# RECORDS TO PROCESS
(** * Topology validation and range admission of the OpenLayers drawing tool

    Shallow embedding of the drawing-tool script of the repository
    (the file holding [startDrawing], [checkTopology] and [confirmRange]).
    The script exists in two variants that are kept side by side:

    - the first variant (lines 1-713), with the gap, adjacency, dangling-end
      and polygon-group checks, modelled in module [V1];
    - the annotated variant (lines 715-1772), with the per-vertex range
      admission and the domain and span rules of [confirmRange], modelled in
      module [V2].

    JavaScript numbers are IEEE-754 binary64 values, modelled by Rocq's
    primitive floats.  Exceptions are modelled by [result]; the two
    accumulators of [checkTopology] ([errors] and [errorFeatureIndices]) by
    an explicit state that survives a thrown exception, as a mutated array
    and Set do.  Turf.js and the OpenLayers projection are third-party code:
    their functions are fields of [turf.lib] and Section variables. *)

From Stdlib Require Import List String Bool Arith Lia ZArith Floats Sorted.
Import ListNotations.

Set Warnings "-inexact-float".

(* ================================================================== *)
(** ** JavaScript numbers *)
(* ================================================================== *)

Module Num.

Definition number : Set := float.

(** [a < b], [a > b], [a <= b], [a >= b] of JavaScript: every comparison
    with NaN is false. *)
Definition lt (a b : number) : bool := PrimFloat.ltb a b.
Definition gt (a b : number) : bool := PrimFloat.ltb b a.
Definition le (a b : number) : bool := PrimFloat.leb a b.
Definition ge (a b : number) : bool := PrimFloat.leb b a.

Definition isNaN (a : number) : bool := PrimFloat.is_nan a.

Definition Math_abs (a : number) : number := PrimFloat.abs a.

(** [Math.min(a, b)]: NaN if either is NaN, and [-0] below [+0]. *)
Definition Math_min (a b : number) : number :=
  if isNaN a || isNaN b then PrimFloat.nan
  else if lt a b then a
  else if lt b a then b
  else if PrimFloat.get_sign a then a else b.

(** [Math.max(a, b)]: NaN if either is NaN, and [+0] above [-0]. *)
Definition Math_max (a b : number) : number :=
  if isNaN a || isNaN b then PrimFloat.nan
  else if gt a b then a
  else if gt b a then b
  else if PrimFloat.get_sign a then b else a.

Definition Infinity : number := PrimFloat.infinity.

End Num.
Import Num.

(** The operands of a subtraction that are neither NaN nor infinite. *)
Definition SFfinite (x : SpecFloat.spec_float) : Prop :=
  match x with
  | SpecFloat.S754_zero _ | SpecFloat.S754_finite _ _ _ => True
  | _ => False
  end.

(* ================================================================== *)
(** ** Exceptions and the accumulator state *)
(* ================================================================== *)

(** A JavaScript call either returns a value or throws an error, of which
    the script reads only [error.message]. *)
Inductive result (A : Type) : Type :=
| Ok (a : A)
| Throw (message : string).
Arguments Ok {A} a.
Arguments Throw {A} message.

Definition is_Ok {A} (r : result A) : bool :=
  match r with Ok _ => true | Throw _ => false end.

(** [undefined[0]], [undefined.length], iterating [undefined]. *)
Definition TypeError : string := "TypeError: Cannot read properties of undefined".

(** Reading an identifier that nothing binds. *)
Definition ReferenceError : string := "ReferenceError: ol is not defined".

(* ================================================================== *)
(** ** OpenLayers data *)
(* ================================================================== *)

(** A coordinate [[x, y]]. *)
Definition coord : Set := (number * number)%type.

Module ol.

(** [ol/geom]: the three geometry classes the drawing tool creates
    ([startDrawing('Point' | 'LineString' | 'Polygon')]). *)
Inductive Geometry : Set :=
| Point (coordinates : coord)
| LineString (coordinates : list coord)
| Polygon (coordinates : list (list coord)).

(** [ol/Feature]: an object with an identity and a geometry. *)
Record Feature : Set := { ol_uid : nat; getGeometry : Geometry }.

(** [ol/source/Vector]: the features of the source, in the order of the
    array that [getFeatures()] returns. *)
Definition VectorSource : Set := list Feature.

Definition getFeatures (source : VectorSource) : list Feature := source.

Definition clear {A : Type} (source : list A) : list A := [].

(** [source.removeFeature(feature)] removes the feature object: features
    are compared by identity. *)
Definition removeFeature (f : Feature) (source : VectorSource) : VectorSource :=
  filter (fun g => negb (Nat.eqb (ol_uid g) (ol_uid f))) source.

(** A range extent [[minX, minY, maxX, maxY]]. *)
Record Extent : Set := { minX : number; minY : number; maxX : number; maxY : number }.

End ol.

(* ================================================================== *)
(** ** GeoJSON features and the Turf.js interface *)
(* ================================================================== *)

Module turf.

(** GeoJSON geometries.  [Point] may wrap [undefined] coordinates
    ([turf.point(coords1[0])] on an empty line); [MultiPolygon] only
    comes back from [intersect] and [union]. *)
Inductive Geometry : Set :=
| Point (coordinates : option coord)
| LineString (coordinates : list coord)
| Polygon (coordinates : list (list coord))
| MultiPolygon (coordinates : list (list (list coord))).

(** The library: which inputs the helper constructors reject, and the
    measurement and predicate functions, each of which may throw.
    Distances and lengths are in metres ([{units: 'meters'}]), areas in
    square metres. *)
Record lib : Type := {
  point_throws : option coord -> option string;
  lineString_throws : list coord -> option string;
  polygon_throws : list (list coord) -> option string;
  booleanValid : Geometry -> result bool;
  area : Geometry -> result number;
  length : Geometry -> result number;
  distance : Geometry -> Geometry -> result number;
  booleanOverlap : Geometry -> Geometry -> result bool;
  booleanCrosses : Geometry -> Geometry -> result bool;
  booleanIntersects : Geometry -> Geometry -> result bool;
  booleanContains : Geometry -> Geometry -> result bool;
  intersect : Geometry -> Geometry -> result (option Geometry);
  union : Geometry -> Geometry -> result (option Geometry);
  distanceToLine : Geometry -> Geometry -> result number;
  (** [turf.lineIntersect(a, b).features.length] *)
  lineIntersect : Geometry -> Geometry -> result nat
}.

(** [turf.point], [turf.lineString], [turf.polygon]: wrap the coordinates
    in a GeoJSON object, or throw. *)
Definition point (T : lib) (c : option coord) : result Geometry :=
  match point_throws T c with
  | Some e => Throw e
  | None => Ok (Point c)
  end.

Definition lineString (T : lib) (cs : list coord) : result Geometry :=
  match lineString_throws T cs with
  | Some e => Throw e
  | None => Ok (LineString cs)
  end.

Definition polygon (T : lib) (rings : list (list coord)) : result Geometry :=
  match polygon_throws T rings with
  | Some e => Throw e
  | None => Ok (Polygon rings)
  end.

End turf.

(** [geometry.constructor.name], stored as [properties.type]. *)
Inductive TypeName : Set := TPoint | TLineString | TPolygon | TMultiPolygon.

Definition TypeName_eqb (a b : TypeName) : bool :=
  match a, b with
  | TPoint, TPoint | TLineString, TLineString
  | TPolygon, TPolygon | TMultiPolygon, TMultiPolygon => true
  | _, _ => false
  end.

(** An element of [turfFeatures]: the GeoJSON geometry with
    [properties: { index: index + 1, type, originalIndex: index }].  The
    conversion builds the GeoJSON geometry of the same class as the
    OpenLayers one, so [properties.type] is read off the geometry. *)
Record TurfFeature : Set := {
  geometry : turf.Geometry;
  index : nat;
  originalIndex : nat
}.

Definition type (f : TurfFeature) : TypeName :=
  match geometry f with
  | turf.Point _ => TPoint
  | turf.LineString _ => TLineString
  | turf.Polygon _ => TPolygon
  | turf.MultiPolygon _ => TMultiPolygon
  end.
(** * Frame pipeline of the media style-transfer web application

    A shallow embedding of the JavaScript sources:
    - [FunctionalCore]: the pure functions of functional-core.js;
    - [Effects]: the effect layer (effects.js);
    - [App]: the application script (styleFrames, the progressive video
      orchestration, createVideoFromFrames);
    - [MainApp]: the hybrid main application (initializeAI).

    JavaScript strings are modelled by [string], one character per code
    unit. JavaScript numbers that the code computes with are binary64
    floating-point numbers: the sample times are [float]s with the
    operations of the processor; the frame index, which holds an integer,
    is a [Z] with the rounding of [+ 1] at [2^53] written out. A scale
    factor only names a canvas encoding and is kept as a rational. A
    property that may be absent from an object (or a value that may be
    [undefined]) is an [option]. *)

From Stdlib Require Import PrimFloat.
From Stdlib Require Import String Ascii List Bool Arith Lia ZArith QArith.
From Stdlib Require Import DecimalString.
Import ListNotations.

Local Close Scope Q_scope.
Local Open Scope nat_scope.
Local Open Scope list_scope.
Local Open Scope string_scope.

(* ===================================================================== *)
(** ** JavaScript values and string primitives *)
(* ===================================================================== *)

Module Js.

(** The values a caller may hand to a function that expects a string. *)
Inductive Value :=
| Undefined
| Null
| Boolean (b : bool)
| Number (x : Q)
| Str (s : string)
| Object.

(** [typeof v] *)
Definition typeof (v : Value) : string :=
  match v with
  | Undefined => "undefined"
  | Null => "object"
  | Boolean _ => "boolean"
  | Number _ => "number"
  | Str _ => "string"
  | Object => "object"
  end.

(** Conversion performed by a template literal [`${v}`] on a value that is a
    string or [undefined]. *)
Definition tpl (v : option string) : string :=
  match v with
  | Some s => s
  | None => "undefined"
  end.

(** [`${n}`] for a non-negative integer. *)
Definition showNat (n : nat) : string := NilZero.string_of_uint (Nat.to_uint n).
(** X13. A closed handle is never handed out again: after any sequence
    of constructor, getter and [close] calls from the initial state,
    whatever handle [Bus.__new__] returns next, private or not, [close]
    has never been called on it. *)
Theorem acquisition_never_returns_closed_handle cs s w cls k private loop a s' :
  run_script cs initial_state = Some s ->
  Bus_new w cls k private loop s = (Return a, s') ->
  a ∉ closes cs.
Proof.
  intros Hrun Hnew.
  destruct (Bus_new_returns _ _ _ _ _ _ _ _ Hnew) as [(_ & Hreg & _)|(-> & _)].
  - apply (run_script_closes cs initial_state s [] wf_initial) with (o := a).
    + constructor.
    + intros x _. apply not_elem_of_nil.
    + exact Hrun.
    + by exists k.
  - intros Hin. pose proof (closes_allocated _ _ _ Hrun) as Hall.
    rewrite Forall_forall in Hall. specialize (Hall _ Hin). lia.
Qed.

End Bus.

(** ** Concrete runs

    The runs below use libdbus' values of the bus-type constants. *)

Abbreviation Bus_new_dbus :=
  (Bus_new DBUS_BUS_SESSION DBUS_BUS_SYSTEM DBUS_BUS_STARTER).
Abbreviation run_script_dbus :=
  (run_script DBUS_BUS_SESSION DBUS_BUS_SYSTEM DBUS_BUS_STARTER).
Abbreviation run_schedule_dbus :=
  (run_schedule DBUS_BUS_SESSION DBUS_BUS_SYSTEM DBUS_BUS_STARTER).
Abbreviation reachable_dbus :=
  (reachable DBUS_BUS_SESSION DBUS_BUS_SYSTEM DBUS_BUS_STARTER).
Abbreviation Bus_new_any_dbus :=
  (Bus_new_any DBUS_BUS_SESSION DBUS_BUS_SYSTEM DBUS_BUS_STARTER).

Lemma reachable_initial : reachable_dbus initial_state.
Proof. by exists []. Qed.

(** Two system-bus acquisitions, with a private session bus and a failed
    starter-bus request in between, return the same handle. *)
Lemma singleton_shared_handle_witness :
  let s1 := snd (Bus_new_dbus ConnOk cls_Bus DBUS_BUS_SYSTEM false None initial_state) in
  let s2 := default initial_state
              (run_script_dbus [Call_SessionBus ConnOk true None;
                                Call_get_starter (ConnRaises (ConnectError 1)) false] s1) in
  _shared_instances s1 !! DBUS_BUS_SYSTEM = Some 0%nat /\
  _shared_instances s2 !! DBUS_BUS_SYSTEM = Some 0%nat /\
  Bus_new_dbus (ConnRaises (ConnectError 2)) cls_SystemBus DBUS_BUS_SYSTEM false None s2
  = (Return 0%nat,
     with_trace s2 (EvGetItem DBUS_BUS_SYSTEM :: EvContains DBUS_BUS_SYSTEM :: trace s2)) /\
  exists obj, heap s2 !! 0%nat = Some obj /\
              _bus_type obj = Some DBUS_BUS_SYSTEM /\ closed obj = false.
Proof.
  intros s1 s2.
  destruct (singleton_shared_handle DBUS_BUS_SESSION DBUS_BUS_SYSTEM DBUS_BUS_STARTER
              ConnOk (ConnRaises (ConnectError 2))
              cls_Bus cls_SystemBus None None DBUS_BUS_SYSTEM
              [Call_SessionBus ConnOk true None;
               Call_get_starter (ConnRaises (ConnectError 1)) false]
              initial_state s1 s2 0%nat)
    as (Hreg1 & Hreg2 & Hsecond & Hobj).
  - reflexivity.
  - reflexivity.
  - reflexivity.
  - split; [exact Hreg1|]. split; [exact Hreg2|]. split; [exact Hsecond|].
    apply Hobj. exists []. reflexivity.
Defined.

(** A session-bus request whose connection is refused. *)
Lemma failed_construction_propagates_witness :
  exists s',
    Bus_new_dbus (ConnRaises (ConnectError 7)) cls_SessionBus DBUS_BUS_SESSION false (Some 3%nat)
      initial_state = (Raise (ConnectError 7), s') /\
    _shared_instances s' = _shared_instances initial_state /\
    heap s' = heap initial_state /\
    connect_count (trace s') = S (connect_count (trace initial_state)) /\
    (false = false -> _shared_instances s' !! DBUS_BUS_SESSION = None).
Proof.
  apply (failed_construction_propagates DBUS_BUS_SESSION DBUS_BUS_SYSTEM DBUS_BUS_STARTER
           (ConnectError 7) cls_SessionBus DBUS_BUS_SESSION false (Some 3%nat) initial_state).
  - left. reflexivity.
  - right. reflexivity.
Defined.

(** Bus type 3 is not a bus type. *)
Lemma unrecognised_bus_type_rejected_witness :
  exists e s',
    Bus_new_any_dbus ConnOk cls_Bus (PyInt 3) false None initial_state = (Raise e, s') /\
    _shared_instances s' = _shared_instances initial_state /\
    heap s' = heap initial_state /\
    connect_count (trace s') = connect_count (trace initial_state) /\
    (false = true \/ hashable (PyInt 3) = true ->
     forall shown, format_arg (PyInt 3) = Some shown -> e = ValueError shown) /\
    (forall z, PyInt 3 = PyInt z -> e = ValueError (PyInt z)).
Proof.
  apply (unrecognised_bus_type_rejected DBUS_BUS_SESSION DBUS_BUS_SYSTEM DBUS_BUS_STARTER
           ConnOk cls_Bus (PyInt 3) false None initial_state).
  - exists []. reflexivity.
  - discriminate.
  - discriminate.
  - discriminate.
Defined.

(** A private session-bus handle closed while no shared session bus
    exists. *)
Lemma close_without_entry_raises_KeyError_witness :
  let s1 := snd (Bus_new_dbus ConnOk cls_SessionBus DBUS_BUS_SESSION true None
                   initial_state) in
  exists s',
    Bus_close 0%nat s1 = (Raise (KeyError DBUS_BUS_SESSION), s') /\
    trace s' = EvGetItem DBUS_BUS_SESSION :: trace s1 /\
    heap s' = heap s1 /\
    _shared_instances s' = _shared_instances s1.
Proof.
  intros s1.
  apply (close_without_entry_raises_KeyError 0%nat s1
           (mkBusObj cls_SessionBus (Some DBUS_BUS_SESSION) false) DBUS_BUS_SESSION).
  - reflexivity.
  - reflexivity.
  - reflexivity.
Defined.

(** Session bus acquired, closed, acquired again. *)
Lemma eviction_then_fresh_instance_witness :
  let s1 := snd (Bus_new_dbus ConnOk cls_SessionBus DBUS_BUS_SESSION false None
                   initial_state) in
  exists s2 B s3,
    Bus_close 0%nat s1 = (Return tt, s2) /\
    _shared_instances s2 !! DBUS_BUS_SESSION = None /\
    Bus_new_dbus ConnOk cls_Bus DBUS_BUS_SESSION false None s2 = (Return B, s3) /\
    B <> 0%nat /\
    heap s2 !! B = None /\ is_Some (heap s3 !! B) /\
    _shared_instances s3 !! DBUS_BUS_SESSION = Some B /\
    connect_count (trace s3) = S (connect_count (trace s2)).
Proof.
  intros s1.
  apply (eviction_then_fresh_instance DBUS_BUS_SESSION DBUS_BUS_SYSTEM DBUS_BUS_STARTER
           ConnOk cls_SessionBus cls_Bus None None DBUS_BUS_SESSION initial_state s1 0%nat).
  - exists []. reflexivity.
  - reflexivity.
Defined.
(** * Worker-thread engine of the CPU miner: [minethd.cpp]

    A shallow embedding of the telemetry ring buffer, the hash-context
    provisioner, the start-up self test, the job hand-off protocol and
    the two worker loops, together with the properties the specification
    states about them.

    Conventions.  Unsigned machine integers are [Z] with the wrap-around
    written out ([wrap64], [wrap32]); byte buffers are [list Z]; C arrays
    are lists read with [!!!] and written with [<[ i := x ]>].  Functions
    of other translation units (the hash backend, the context allocator,
    the nonce-start helpers and the constants of [minethd.h]) are section
    variables. *)

From Stdlib Require Import ZArith List Lia Bool String.
From stdpp Require Import base numbers list.
Import ListNotations.

Local Open Scope Z_scope.

(** ** Machine integers *)

Definition wrap64 (z : Z) : Z := z mod 2 ^ 64.
Definition wrap32 (z : Z) : Z := z mod 2 ^ 32.

Definition is_u64 (z : Z) : Prop := 0 <= z < 2 ^ 64.
Definition is_u32 (z : Z) : Prop := 0 <= z < 2 ^ 32.

Lemma wrap64_range z : is_u64 (wrap64 z).
Proof. unfold is_u64, wrap64. apply Z.mod_pos_bound. lia. Qed.

Lemma wrap32_range z : is_u32 (wrap32 z).
Proof. unfold is_u32, wrap32. apply Z.mod_pos_bound. lia. Qed.

Lemma wrap64_small z : is_u64 z -> wrap64 z = z.
Proof. unfold is_u64, wrap64. intros. apply Z.mod_small. lia. Qed.

Lemma wrap32_small z : is_u32 z -> wrap32 z = z.
Proof. unfold is_u32, wrap32. intros. apply Z.mod_small. lia. Qed.

Lemma wrap64_sub_zero a b : is_u64 a -> is_u64 b -> wrap64 (a - b) = 0 <-> a = b.
Proof.
  unfold is_u64, wrap64. intros Ha Hb. split.
  - intros H. apply Z.mod_divide in H; [|lia].
    destruct H as [k Hk]. nia.
  - intros ->. rewrite Z.sub_diag. reflexivity.
Qed.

# ASSIGNMENT
In the entries above, how many lines hold the word "Local"? Answer with the number only.

# ANSWER TO THE PROBLEM
5